- EXERCISE GOAL -
Return exactly the lines below, starting with the one that has "(* ===== verification/Datetime.v ===== *)" and going on through the one that has "instant a value".

- MATERIALS PROVIDED -
━━━━━━━━━━
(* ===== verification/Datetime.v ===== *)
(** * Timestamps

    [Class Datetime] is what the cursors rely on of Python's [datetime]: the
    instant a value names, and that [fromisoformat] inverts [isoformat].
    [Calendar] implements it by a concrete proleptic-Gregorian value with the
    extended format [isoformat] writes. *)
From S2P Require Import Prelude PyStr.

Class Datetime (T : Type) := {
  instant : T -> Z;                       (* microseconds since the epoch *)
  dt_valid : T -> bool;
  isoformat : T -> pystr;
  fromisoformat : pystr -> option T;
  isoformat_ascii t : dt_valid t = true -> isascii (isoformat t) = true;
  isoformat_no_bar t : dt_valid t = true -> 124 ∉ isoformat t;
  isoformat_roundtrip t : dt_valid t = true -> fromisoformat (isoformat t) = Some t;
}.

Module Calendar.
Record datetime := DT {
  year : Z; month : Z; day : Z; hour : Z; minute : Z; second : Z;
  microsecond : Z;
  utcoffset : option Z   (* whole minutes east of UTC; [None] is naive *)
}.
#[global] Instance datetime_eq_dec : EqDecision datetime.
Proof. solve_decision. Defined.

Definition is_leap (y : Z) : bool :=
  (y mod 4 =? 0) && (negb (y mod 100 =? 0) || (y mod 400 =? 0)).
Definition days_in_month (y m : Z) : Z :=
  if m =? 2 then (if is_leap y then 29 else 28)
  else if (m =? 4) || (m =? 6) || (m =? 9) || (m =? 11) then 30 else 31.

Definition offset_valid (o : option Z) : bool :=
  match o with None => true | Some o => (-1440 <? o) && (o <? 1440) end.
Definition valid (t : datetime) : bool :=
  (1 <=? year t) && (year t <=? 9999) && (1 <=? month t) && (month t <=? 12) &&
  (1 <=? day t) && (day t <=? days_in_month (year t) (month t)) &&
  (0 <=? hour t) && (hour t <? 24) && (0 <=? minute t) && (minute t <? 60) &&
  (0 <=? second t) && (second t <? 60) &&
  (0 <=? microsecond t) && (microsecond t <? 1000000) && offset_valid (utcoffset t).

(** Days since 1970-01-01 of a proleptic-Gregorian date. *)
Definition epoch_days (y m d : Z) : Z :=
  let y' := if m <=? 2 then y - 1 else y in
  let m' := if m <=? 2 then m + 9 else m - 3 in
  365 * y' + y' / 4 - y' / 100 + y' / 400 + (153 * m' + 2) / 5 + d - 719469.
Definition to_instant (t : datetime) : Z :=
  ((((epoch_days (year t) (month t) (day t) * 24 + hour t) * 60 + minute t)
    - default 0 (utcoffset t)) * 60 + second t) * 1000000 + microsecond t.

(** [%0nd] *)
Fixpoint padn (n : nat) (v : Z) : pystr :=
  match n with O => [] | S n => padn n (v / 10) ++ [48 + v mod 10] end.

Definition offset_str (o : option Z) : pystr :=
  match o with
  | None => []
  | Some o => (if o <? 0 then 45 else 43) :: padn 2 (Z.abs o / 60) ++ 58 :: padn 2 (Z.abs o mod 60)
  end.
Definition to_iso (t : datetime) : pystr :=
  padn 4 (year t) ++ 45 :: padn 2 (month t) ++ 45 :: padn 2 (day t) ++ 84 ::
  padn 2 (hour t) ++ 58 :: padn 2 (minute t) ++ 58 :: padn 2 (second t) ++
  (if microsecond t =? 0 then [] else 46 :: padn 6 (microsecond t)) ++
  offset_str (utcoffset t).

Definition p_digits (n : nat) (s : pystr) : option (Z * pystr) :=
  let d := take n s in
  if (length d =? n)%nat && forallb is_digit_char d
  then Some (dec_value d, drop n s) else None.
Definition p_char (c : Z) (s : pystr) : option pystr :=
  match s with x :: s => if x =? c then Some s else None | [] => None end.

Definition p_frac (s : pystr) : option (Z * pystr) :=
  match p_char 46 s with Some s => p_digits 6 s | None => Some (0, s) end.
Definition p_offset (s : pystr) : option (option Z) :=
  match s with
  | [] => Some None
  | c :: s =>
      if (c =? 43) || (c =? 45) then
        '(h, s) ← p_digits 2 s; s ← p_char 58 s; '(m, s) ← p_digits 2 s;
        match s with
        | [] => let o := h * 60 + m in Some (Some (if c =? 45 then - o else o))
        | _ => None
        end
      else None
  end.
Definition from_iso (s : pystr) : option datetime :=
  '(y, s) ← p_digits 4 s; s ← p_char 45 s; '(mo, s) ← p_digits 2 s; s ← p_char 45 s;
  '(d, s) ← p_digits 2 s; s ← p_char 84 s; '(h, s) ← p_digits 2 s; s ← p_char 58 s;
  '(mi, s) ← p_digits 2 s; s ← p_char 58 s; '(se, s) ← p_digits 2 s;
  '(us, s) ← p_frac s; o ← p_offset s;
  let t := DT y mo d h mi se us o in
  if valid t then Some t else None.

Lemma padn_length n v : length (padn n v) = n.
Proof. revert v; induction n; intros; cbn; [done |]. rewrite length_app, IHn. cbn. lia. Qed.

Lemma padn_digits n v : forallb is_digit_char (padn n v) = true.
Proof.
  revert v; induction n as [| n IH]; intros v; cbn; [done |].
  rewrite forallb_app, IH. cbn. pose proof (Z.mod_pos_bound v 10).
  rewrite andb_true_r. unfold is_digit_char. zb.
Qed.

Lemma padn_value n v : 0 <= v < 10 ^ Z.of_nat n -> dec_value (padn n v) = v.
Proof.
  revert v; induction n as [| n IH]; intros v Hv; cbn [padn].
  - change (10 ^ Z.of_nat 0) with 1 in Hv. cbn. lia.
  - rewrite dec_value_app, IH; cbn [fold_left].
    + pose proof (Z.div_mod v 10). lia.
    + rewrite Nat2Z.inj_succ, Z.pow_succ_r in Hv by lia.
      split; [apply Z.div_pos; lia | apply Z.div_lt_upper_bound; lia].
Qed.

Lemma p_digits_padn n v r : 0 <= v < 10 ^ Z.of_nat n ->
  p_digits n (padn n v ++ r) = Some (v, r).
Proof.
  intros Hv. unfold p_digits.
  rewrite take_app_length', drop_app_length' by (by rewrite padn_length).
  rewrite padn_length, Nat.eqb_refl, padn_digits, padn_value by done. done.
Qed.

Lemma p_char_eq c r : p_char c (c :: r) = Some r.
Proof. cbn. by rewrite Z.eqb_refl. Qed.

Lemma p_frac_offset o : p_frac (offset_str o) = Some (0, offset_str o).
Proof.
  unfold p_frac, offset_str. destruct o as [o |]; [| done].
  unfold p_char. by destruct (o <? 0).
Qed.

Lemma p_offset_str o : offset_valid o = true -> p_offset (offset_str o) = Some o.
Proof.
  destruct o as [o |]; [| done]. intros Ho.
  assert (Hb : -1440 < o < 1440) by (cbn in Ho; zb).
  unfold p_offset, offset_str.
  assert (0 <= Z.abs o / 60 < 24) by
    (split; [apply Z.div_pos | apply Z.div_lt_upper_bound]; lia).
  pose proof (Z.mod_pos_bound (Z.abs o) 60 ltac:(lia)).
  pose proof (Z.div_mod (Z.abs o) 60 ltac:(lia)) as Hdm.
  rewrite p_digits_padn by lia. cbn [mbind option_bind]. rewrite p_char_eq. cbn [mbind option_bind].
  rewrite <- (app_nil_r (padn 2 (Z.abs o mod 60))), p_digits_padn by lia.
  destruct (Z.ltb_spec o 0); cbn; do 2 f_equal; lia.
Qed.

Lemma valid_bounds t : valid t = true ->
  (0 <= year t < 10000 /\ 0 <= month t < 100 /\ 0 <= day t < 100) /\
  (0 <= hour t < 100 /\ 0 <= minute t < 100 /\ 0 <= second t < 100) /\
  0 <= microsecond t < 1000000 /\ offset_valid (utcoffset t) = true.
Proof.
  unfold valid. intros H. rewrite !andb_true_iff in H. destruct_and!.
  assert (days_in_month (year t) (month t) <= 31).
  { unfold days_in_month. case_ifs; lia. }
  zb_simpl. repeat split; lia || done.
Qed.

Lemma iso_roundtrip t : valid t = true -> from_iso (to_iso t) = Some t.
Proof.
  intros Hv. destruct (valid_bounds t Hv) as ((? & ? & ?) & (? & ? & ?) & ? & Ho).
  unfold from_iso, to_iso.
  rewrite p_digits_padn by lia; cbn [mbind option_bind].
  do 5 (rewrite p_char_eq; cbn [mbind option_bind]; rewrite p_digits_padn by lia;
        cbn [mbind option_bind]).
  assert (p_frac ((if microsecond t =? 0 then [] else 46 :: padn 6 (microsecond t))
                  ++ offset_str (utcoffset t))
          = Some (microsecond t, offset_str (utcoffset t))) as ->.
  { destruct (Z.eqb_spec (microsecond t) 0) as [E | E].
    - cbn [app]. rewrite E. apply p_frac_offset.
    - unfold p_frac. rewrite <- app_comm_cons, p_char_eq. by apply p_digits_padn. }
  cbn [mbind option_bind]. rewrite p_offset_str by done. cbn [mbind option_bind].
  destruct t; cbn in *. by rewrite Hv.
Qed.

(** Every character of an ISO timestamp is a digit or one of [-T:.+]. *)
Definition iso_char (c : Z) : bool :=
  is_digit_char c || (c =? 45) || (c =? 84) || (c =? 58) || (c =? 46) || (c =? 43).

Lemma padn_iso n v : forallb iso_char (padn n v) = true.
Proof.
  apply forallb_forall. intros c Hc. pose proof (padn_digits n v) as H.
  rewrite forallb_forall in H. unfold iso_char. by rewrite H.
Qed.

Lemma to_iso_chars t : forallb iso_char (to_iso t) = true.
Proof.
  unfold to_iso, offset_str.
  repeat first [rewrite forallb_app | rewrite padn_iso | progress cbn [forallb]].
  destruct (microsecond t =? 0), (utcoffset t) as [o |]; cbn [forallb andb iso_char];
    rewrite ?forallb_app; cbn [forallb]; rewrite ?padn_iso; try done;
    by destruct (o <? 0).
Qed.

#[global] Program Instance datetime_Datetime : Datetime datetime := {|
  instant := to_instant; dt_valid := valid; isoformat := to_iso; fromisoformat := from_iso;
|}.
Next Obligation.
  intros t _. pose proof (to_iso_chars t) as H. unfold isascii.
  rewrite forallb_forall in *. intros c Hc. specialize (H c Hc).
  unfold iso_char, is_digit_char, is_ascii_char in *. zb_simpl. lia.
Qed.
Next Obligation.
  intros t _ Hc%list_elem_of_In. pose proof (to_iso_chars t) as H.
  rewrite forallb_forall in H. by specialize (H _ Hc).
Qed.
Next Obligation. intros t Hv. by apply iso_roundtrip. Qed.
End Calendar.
━━━━━━━━━━
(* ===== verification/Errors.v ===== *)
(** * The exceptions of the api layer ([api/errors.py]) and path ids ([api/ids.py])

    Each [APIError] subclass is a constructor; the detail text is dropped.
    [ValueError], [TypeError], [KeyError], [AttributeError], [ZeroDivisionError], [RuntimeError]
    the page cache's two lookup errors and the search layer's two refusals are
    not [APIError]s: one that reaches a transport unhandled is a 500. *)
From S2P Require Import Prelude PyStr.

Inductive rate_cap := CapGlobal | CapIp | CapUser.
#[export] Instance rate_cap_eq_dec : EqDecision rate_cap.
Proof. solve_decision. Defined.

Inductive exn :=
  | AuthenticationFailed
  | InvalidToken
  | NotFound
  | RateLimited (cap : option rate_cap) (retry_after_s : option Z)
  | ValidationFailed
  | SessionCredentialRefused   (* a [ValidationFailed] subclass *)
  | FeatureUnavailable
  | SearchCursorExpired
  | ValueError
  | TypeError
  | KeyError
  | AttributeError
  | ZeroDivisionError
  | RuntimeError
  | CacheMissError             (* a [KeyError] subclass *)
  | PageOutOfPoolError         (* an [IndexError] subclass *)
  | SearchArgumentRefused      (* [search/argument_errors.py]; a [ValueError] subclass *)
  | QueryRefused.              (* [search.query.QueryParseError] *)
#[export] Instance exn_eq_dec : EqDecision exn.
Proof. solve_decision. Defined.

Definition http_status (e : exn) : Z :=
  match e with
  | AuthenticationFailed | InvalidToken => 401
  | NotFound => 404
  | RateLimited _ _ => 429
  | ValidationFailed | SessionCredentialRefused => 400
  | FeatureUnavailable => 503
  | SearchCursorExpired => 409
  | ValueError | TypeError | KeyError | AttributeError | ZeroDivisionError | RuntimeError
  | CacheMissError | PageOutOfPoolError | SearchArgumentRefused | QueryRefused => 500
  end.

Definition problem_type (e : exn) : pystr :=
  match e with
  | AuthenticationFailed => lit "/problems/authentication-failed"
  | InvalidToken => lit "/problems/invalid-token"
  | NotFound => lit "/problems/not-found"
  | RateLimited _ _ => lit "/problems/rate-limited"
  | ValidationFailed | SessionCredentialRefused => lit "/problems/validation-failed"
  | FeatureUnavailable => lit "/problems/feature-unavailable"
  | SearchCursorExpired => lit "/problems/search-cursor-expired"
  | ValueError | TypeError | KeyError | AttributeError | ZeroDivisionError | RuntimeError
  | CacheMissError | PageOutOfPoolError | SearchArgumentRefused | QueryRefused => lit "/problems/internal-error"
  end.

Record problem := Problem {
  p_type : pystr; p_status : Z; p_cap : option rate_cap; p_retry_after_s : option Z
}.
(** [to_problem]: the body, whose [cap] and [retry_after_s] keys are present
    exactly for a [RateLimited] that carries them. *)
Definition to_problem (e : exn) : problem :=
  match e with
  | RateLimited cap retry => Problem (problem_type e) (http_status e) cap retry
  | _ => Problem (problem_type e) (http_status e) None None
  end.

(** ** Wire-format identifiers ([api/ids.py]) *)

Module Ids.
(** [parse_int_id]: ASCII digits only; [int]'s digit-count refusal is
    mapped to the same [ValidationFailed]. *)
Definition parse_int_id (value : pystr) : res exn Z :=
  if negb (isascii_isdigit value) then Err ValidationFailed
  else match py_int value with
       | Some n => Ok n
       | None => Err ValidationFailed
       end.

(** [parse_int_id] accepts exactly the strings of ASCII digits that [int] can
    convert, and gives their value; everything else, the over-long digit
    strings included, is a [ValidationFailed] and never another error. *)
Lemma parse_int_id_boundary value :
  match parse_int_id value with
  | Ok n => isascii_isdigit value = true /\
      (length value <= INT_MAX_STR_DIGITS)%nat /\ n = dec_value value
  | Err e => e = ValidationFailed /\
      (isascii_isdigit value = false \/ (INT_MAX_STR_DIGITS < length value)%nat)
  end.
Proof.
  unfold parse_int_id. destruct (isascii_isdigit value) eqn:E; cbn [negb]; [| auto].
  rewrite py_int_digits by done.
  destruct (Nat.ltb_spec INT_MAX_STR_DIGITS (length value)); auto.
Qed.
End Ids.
━━━━━━━━━━
- FINAL ANSWER -
(* ===== verification/Datetime.v ===== *)
(** * Timestamps

    [Class Datetime] is what the cursors rely on of Python's [datetime]: the
    instant a value names, and that [fromisoformat] inverts [isoformat].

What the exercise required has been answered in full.